### Assigned task:
Write out every entry once more, character for character.

### Material provided:
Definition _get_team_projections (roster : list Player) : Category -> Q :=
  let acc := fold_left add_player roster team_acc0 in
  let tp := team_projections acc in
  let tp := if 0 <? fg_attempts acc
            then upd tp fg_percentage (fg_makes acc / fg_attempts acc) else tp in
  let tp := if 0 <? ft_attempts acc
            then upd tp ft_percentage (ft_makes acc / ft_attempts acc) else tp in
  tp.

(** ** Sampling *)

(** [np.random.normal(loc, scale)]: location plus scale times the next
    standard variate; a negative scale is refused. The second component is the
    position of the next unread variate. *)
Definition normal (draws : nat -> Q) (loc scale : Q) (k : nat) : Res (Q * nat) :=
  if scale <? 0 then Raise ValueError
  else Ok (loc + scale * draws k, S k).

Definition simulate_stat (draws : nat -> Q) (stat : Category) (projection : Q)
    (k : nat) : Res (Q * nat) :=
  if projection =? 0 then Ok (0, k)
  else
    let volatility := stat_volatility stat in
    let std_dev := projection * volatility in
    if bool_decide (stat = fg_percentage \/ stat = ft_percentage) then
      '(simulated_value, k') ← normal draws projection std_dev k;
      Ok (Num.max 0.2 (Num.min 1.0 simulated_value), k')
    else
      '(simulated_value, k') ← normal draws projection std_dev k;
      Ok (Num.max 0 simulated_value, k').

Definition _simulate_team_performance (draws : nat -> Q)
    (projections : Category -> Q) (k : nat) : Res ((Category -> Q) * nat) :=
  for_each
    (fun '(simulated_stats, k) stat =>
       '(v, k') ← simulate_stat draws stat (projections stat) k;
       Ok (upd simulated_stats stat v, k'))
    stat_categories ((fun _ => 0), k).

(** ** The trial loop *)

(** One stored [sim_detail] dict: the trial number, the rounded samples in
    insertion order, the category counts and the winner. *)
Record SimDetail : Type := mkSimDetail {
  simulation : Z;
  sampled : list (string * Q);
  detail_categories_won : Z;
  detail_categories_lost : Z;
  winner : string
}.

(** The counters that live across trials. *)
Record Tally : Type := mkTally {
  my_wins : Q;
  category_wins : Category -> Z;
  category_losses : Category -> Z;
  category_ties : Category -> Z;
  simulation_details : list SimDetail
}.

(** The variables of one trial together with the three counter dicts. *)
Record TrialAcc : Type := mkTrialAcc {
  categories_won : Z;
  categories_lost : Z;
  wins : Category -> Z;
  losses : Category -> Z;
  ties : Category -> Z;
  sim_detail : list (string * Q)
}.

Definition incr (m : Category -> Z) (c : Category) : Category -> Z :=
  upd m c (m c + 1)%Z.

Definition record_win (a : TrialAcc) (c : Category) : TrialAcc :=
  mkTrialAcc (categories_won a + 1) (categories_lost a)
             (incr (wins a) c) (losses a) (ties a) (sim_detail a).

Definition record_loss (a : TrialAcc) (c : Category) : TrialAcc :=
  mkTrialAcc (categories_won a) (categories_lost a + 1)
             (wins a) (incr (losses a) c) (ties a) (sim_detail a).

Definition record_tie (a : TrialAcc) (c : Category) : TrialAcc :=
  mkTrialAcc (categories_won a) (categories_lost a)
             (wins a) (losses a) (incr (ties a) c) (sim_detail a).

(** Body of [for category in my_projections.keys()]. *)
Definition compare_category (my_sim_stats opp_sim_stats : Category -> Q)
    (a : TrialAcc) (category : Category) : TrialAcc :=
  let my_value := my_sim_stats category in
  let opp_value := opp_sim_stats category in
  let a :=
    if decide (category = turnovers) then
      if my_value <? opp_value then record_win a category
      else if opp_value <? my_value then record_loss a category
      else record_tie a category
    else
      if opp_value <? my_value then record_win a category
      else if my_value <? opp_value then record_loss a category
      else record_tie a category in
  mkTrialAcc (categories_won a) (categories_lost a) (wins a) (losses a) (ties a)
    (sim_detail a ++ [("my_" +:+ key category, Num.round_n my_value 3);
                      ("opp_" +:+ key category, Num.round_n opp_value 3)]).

### Output below:
Definition _get_team_projections (roster : list Player) : Category -> Q :=
  let acc := fold_left add_player roster team_acc0 in
  let tp := team_projections acc in
  let tp := if 0 <? fg_attempts acc
            then upd tp fg_percentage (fg_makes acc / fg_attempts acc) else tp in
  let tp := if 0 <? ft_attempts acc
            then upd tp ft_percentage (ft_makes acc / ft_attempts acc) else tp in
  tp.

(** ** Sampling *)

(** [np.random.normal(loc, scale)]: location plus scale times the next
    standard variate; a negative scale is refused. The second component is the
    position of the next unread variate. *)
Definition normal (draws : nat -> Q) (loc scale : Q) (k : nat) : Res (Q * nat) :=
  if scale <? 0 then Raise ValueError
  else Ok (loc + scale * draws k, S k).

Definition simulate_stat (draws : nat -> Q) (stat : Category) (projection : Q)
    (k : nat) : Res (Q * nat) :=
  if projection =? 0 then Ok (0, k)
  else
    let volatility := stat_volatility stat in
    let std_dev := projection * volatility in
    if bool_decide (stat = fg_percentage \/ stat = ft_percentage) then
      '(simulated_value, k') ← normal draws projection std_dev k;
      Ok (Num.max 0.2 (Num.min 1.0 simulated_value), k')
    else
      '(simulated_value, k') ← normal draws projection std_dev k;
      Ok (Num.max 0 simulated_value, k').

Definition _simulate_team_performance (draws : nat -> Q)
    (projections : Category -> Q) (k : nat) : Res ((Category -> Q) * nat) :=
  for_each
    (fun '(simulated_stats, k) stat =>
       '(v, k') ← simulate_stat draws stat (projections stat) k;
       Ok (upd simulated_stats stat v, k'))
    stat_categories ((fun _ => 0), k).

(** ** The trial loop *)

(** One stored [sim_detail] dict: the trial number, the rounded samples in
    insertion order, the category counts and the winner. *)
Record SimDetail : Type := mkSimDetail {
  simulation : Z;
  sampled : list (string * Q);
  detail_categories_won : Z;
  detail_categories_lost : Z;
  winner : string
}.

(** The counters that live across trials. *)
Record Tally : Type := mkTally {
  my_wins : Q;
  category_wins : Category -> Z;
  category_losses : Category -> Z;
  category_ties : Category -> Z;
  simulation_details : list SimDetail
}.

(** The variables of one trial together with the three counter dicts. *)
Record TrialAcc : Type := mkTrialAcc {
  categories_won : Z;
  categories_lost : Z;
  wins : Category -> Z;
  losses : Category -> Z;
  ties : Category -> Z;
  sim_detail : list (string * Q)
}.

Definition incr (m : Category -> Z) (c : Category) : Category -> Z :=
  upd m c (m c + 1)%Z.

Definition record_win (a : TrialAcc) (c : Category) : TrialAcc :=
  mkTrialAcc (categories_won a + 1) (categories_lost a)
             (incr (wins a) c) (losses a) (ties a) (sim_detail a).

Definition record_loss (a : TrialAcc) (c : Category) : TrialAcc :=
  mkTrialAcc (categories_won a) (categories_lost a + 1)
             (wins a) (incr (losses a) c) (ties a) (sim_detail a).

Definition record_tie (a : TrialAcc) (c : Category) : TrialAcc :=
  mkTrialAcc (categories_won a) (categories_lost a)
             (wins a) (losses a) (incr (ties a) c) (sim_detail a).

(** Body of [for category in my_projections.keys()]. *)
Definition compare_category (my_sim_stats opp_sim_stats : Category -> Q)
    (a : TrialAcc) (category : Category) : TrialAcc :=
  let my_value := my_sim_stats category in
  let opp_value := opp_sim_stats category in
  let a :=
    if decide (category = turnovers) then
      if my_value <? opp_value then record_win a category
      else if opp_value <? my_value then record_loss a category
      else record_tie a category
    else
      if opp_value <? my_value then record_win a category
      else if my_value <? opp_value then record_loss a category
      else record_tie a category in
  mkTrialAcc (categories_won a) (categories_lost a) (wins a) (losses a) (ties a)
    (sim_detail a ++ [("my_" +:+ key category, Num.round_n my_value 3);
                      ("opp_" +:+ key category, Num.round_n opp_value 3)]).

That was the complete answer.